Exercise - Give every line of the listing word for word, beginning at the first and including the line with "kind starts with" as the last.

Task input -
(* ===== verification/Dma.v ===== *)
(** * DMA handles

    [src/dma.c]: handles that translate a memory range to bus addresses in units
    of controller pages, the user-supplied mappings of [nvm_dma_map], and the
    mappings the kernel module makes through [ioctl]. A mapping descriptor of any
    kind starts with a [struct dma_map]; what releases it is a callback stored in
    the handle's container, so this component is stated against an interface
    ([DmaRelease]) that the SISCI mappings of [DisDma] complete. *)
From S2P Require Import Prelude Bits Memory Effects Types Runtime Queue DisDevice DisMap Ctrl.

(** ** Descriptors *)

(** The [struct dma_map] at the head of a descriptor. *)
Definition dma_head (o : obj) : option dma_map :=
  match o with
  | ODmaMap m => Some m
  | OIoctl i => Some (im_mapping i)
  | OMapDesc d => Some (md_dma_mapping d)
  | _ => None
  end.

Definition load_map (p : Z) : UM dma_map :=
  if p =? NULL then fail NullDeref
  else h ← get_st;
       match h_objs h !! p ≫= dma_head with
       | Some m => mret m
       | None => fail BadPointer
       end.

(** The user handle inside the container at [ctrl]. *)
Definition load_ctrl (ctrl : Z) : UM nvm_ctrl_t := c ← load (A:=controller) ctrl; mret (ct_handle c).

Definition n_ctrl_pages (ctrl : nvm_ctrl_t) (page_size n_pages : Z) : Z :=
  u64 (page_size * n_pages) / ctrl_page_size ctrl.

(** [unmap_memory]: the argument is the address of the structure. *)
Definition unmap_memory (p : Z) : UM Z :=
  md ← load (A:=ioctl_mapping) p;
  r ← ext (Ioctl_unmap (im_ioctl_fd md) (dm_vaddr (im_mapping md)));
  if r_val r <? 0 then mret (r_errno r) else mret 0.

Definition remove_mapping (p : Z) : UM unit :=
  md ← load (A:=ioctl_mapping) p;
  (if im_mapped md then unmap_memory p;; mret tt else mret tt);;
  ext (Close (im_ioctl_fd md));;
  free p.

(** What a DMA handle relies on: calling a release callback. *)
Class DmaRelease := {
  dma_release : dma_map_free_t -> Z -> UM unit;
  dma_release_free : forall p, dma_release REL_free p = free p;
  dma_release_mapping : forall p, dma_release REL_remove_mapping p = remove_mapping p;
}.

Section dma.
Context `{Build} `{DmaRelease}.

(** ** Handles *)

Definition set_ioaddr (c : dma) (i addr : Z) : dma :=
  DmaContainer (d_map c) (d_release c)
    (Dma (dma_vaddr (d_handle c)) (dma_page_size (d_handle c)) (dma_n_ioaddrs (d_handle c))
       (<[Z.to_nat i := addr]> (dma_ioaddrs (d_handle c)))).

(** The remaining [n] rounds of the loop over [handle->ioaddrs], from index [i];
    reading past [ioaddrs] or writing past the container is a fault. *)
Fixpoint populate_loop (n : nat) (i handle page_size ctrl_page_size : Z) (ioaddrs : list Z) : UM unit :=
  match n with
  | O => mret tt
  | S n' =>
      if page_size =? 0 then fail DivByZero
      else
        let current_page := u64 (i * ctrl_page_size) / page_size in
        let offset_within_page := u64 (i * ctrl_page_size) mod page_size in
        match ioaddrs !! Z.to_nat current_page with
        | None => fail BadPointer
        | Some a =>
            c ← load (A:=dma) handle;
            if bool_decide (Z.to_nat i < length (dma_ioaddrs (d_handle c)))%nat then
              store handle (set_ioaddr c i (u64 (a + offset_within_page)));;
              populate_loop n' (i + 1) handle page_size ctrl_page_size ioaddrs
            else fail BadPointer
        end
  end.

Definition _nvm_dma_handle_populate (handle ctrl : Z) (ioaddrs : list Z) : UM unit :=
  c ← load (A:=dma) handle;
  md ← load_map (d_map c);
  ctrl ← load_ctrl ctrl;
  let page_size := dm_page_size md in
  if ctrl_page_size ctrl =? 0 then fail DivByZero
  else
    let n := n_ctrl_pages ctrl page_size (dm_n_pages md) in
    store handle (DmaContainer (d_map c) (d_release c)
      (Dma (dm_vaddr md) (ctrl_page_size ctrl) n (dma_ioaddrs (d_handle c))));;
    populate_loop (Z.to_nat n) 0 handle page_size (ctrl_page_size ctrl) ioaddrs.

(** The container has room for one address per controller page. *)
Definition _nvm_dma_create (ctrl md : Z) (release : option dma_map_free_t) : UM (Z * Z) :=
  m ← load_map md;
  let page_size := dm_page_size m in
  let n_pages := dm_n_pages m in
  if page_size =? 0 then mret (EINVAL, NULL)
  else if n_pages =? 0 then mret (EINVAL, NULL)
  else
    ctrl ← load_ctrl ctrl;
    if ctrl_page_size ctrl =? 0 then fail DivByZero
    else if negb (u64 (page_size * n_pages) mod ctrl_page_size ctrl =? 0) then mret (EINVAL, NULL)
    else
      let n := n_ctrl_pages ctrl page_size n_pages in
      container ← malloc T_dma n (DmaContainer md release (Dma NULL 0 0 (replicate (Z.to_nat n) 0)));
      if container =? NULL then mret (ENOMEM, NULL) else mret (0, container).

Definition _nvm_dma_remove (handle : Z) : UM unit :=
  dma ← load (A:=dma) handle;
  match d_release dma with
  | Some f => dma_release f (d_map dma)
  | None => mret tt
  end;;
  free handle.

Definition nvm_dma_map (ctrl vaddr page_size n_pages : Z) (ioaddrs : list Z) : UM (Z * Z) :=
  map ← malloc T_dma_map 0 (DmaMap vaddr page_size n_pages);
  if map =? NULL then mret (ENOMEM, NULL)
  else
    '(status, handle) ← _nvm_dma_create ctrl map (Some REL_free);
    if negb (status =? 0) then free map;; mret (status, NULL)
    else _nvm_dma_handle_populate handle ctrl ioaddrs;; mret (0, handle).

Definition nvm_dma_unmap (handle : Z) : UM unit :=
  if negb (handle =? NULL) then _nvm_dma_remove handle else mret tt.

(** ** Mappings made by the kernel module *)

(** [ioaddrs] is the address of the array the kernel fills in. *)
Definition map_memory (p ioaddrs : Z) : UM Z :=
  md ← load (A:=ioctl_mapping) p;
  match im_type md, CUDA with
  | MAP_TYPE_CUDA, false => mret EINVAL
  | t, _ =>
      let type := if t is MAP_TYPE_HOST then NVM_MAP_HOST_MEMORY else NVM_MAP_DEVICE_MEMORY in
      r ← ext (Ioctl_map (im_ioctl_fd md) type (dm_vaddr (im_mapping md)) (dm_n_pages (im_mapping md)));
      if r_val r <? 0 then mret (r_errno r)
      else
        old ← load (A:=list Z) ioaddrs;
        store ioaddrs (take (length old) (r_list r) ++ drop (length (r_list r)) old);;
        store p (IoctlMapping (im_mapping md) (im_type md) (im_ioctl_fd md) true);;
        mret 0
  end.

Definition create_mapping (type : map_type) (fd vaddr size : Z) : UM (Z * Z) :=
  match type, CUDA with
  | MAP_TYPE_CUDA, false => mret (EINVAL, NULL)
  | t, _ =>
      page_size ← (if t is MAP_TYPE_HOST then _nvm_host_page_size else mret (2 ^ 16));
      if page_size =? 0 then fail DivByZero
      else
        let n_pages := NVM_PAGE_ALIGN size page_size / page_size in
        md ← malloc T_ioctl_mapping 0 (IoctlMapping (DmaMap vaddr page_size n_pages) type 0 false);
        if md =? NULL then mret (ENOMEM, NULL)
        else
          d ← ext (Dup fd);
          store md (IoctlMapping (DmaMap vaddr page_size n_pages) type (r_val d) false);;
          if r_val d <? 0 then free md;; mret (EBADF, NULL) else mret (0, md)
  end.

Definition populate_handle (container ctrl : Z) : UM Z :=
  c ← load (A:=dma) container;
  m ← load_map (d_map c);
  ioaddrs ← malloc T_ioaddrs (dm_n_pages m) (replicate (Z.to_nat (dm_n_pages m)) 0);
  if ioaddrs =? NULL then mret ENOMEM
  else
    err ← map_memory (d_map c) ioaddrs;
    if negb (err =? 0) then free ioaddrs;; mret err
    else
      l ← load (A:=list Z) ioaddrs;
      _nvm_dma_handle_populate container ctrl l;;
      free ioaddrs;;
      mret 0.

(** [nvm_dma_map_host] and [nvm_dma_map_device] differ in the memory type only. *)
Definition map_pages (type : map_type) (ctrl vaddr size : Z) : UM (Z * Z) :=
  fd ← _nvm_fd_from_ctrl ctrl;
  if fd <? 0 then mret (EBADF, NULL)
  else
    '(err, md) ← create_mapping type fd vaddr size;
    if negb (err =? 0) then mret (err, NULL)
    else
      '(err, handle) ← _nvm_dma_create ctrl md (Some REL_remove_mapping);
      if negb (err =? 0) then remove_mapping md;; mret (err, NULL)
      else
        err ← populate_handle handle ctrl;
        if negb (err =? 0) then _nvm_dma_remove handle;; remove_mapping md;; mret (err, NULL)
        else mret (0, handle).

Definition nvm_dma_map_host (ctrl vaddr size : Z) : UM (Z * Z) := map_pages MAP_TYPE_HOST ctrl vaddr size.
Definition nvm_dma_map_device (ctrl devptr size : Z) : UM (Z * Z) := map_pages MAP_TYPE_CUDA ctrl devptr size.

End dma.
(** ** What populating computes *)

(** The bus address of controller page [i]. *)
Definition page_addr (ioaddrs : list Z) (page_size ctrl_page_size i : Z) : Z :=
  u64 (nth (Z.to_nat (u64 (i * ctrl_page_size) / page_size)) ioaddrs 0
       + u64 (i * ctrl_page_size) mod page_size).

Answer space -
(* ===== verification/Dma.v ===== *)
(** * DMA handles

    [src/dma.c]: handles that translate a memory range to bus addresses in units
    of controller pages, the user-supplied mappings of [nvm_dma_map], and the
    mappings the kernel module makes through [ioctl]. A mapping descriptor of any
    kind starts with a [struct dma_map]; what releases it is a callback stored in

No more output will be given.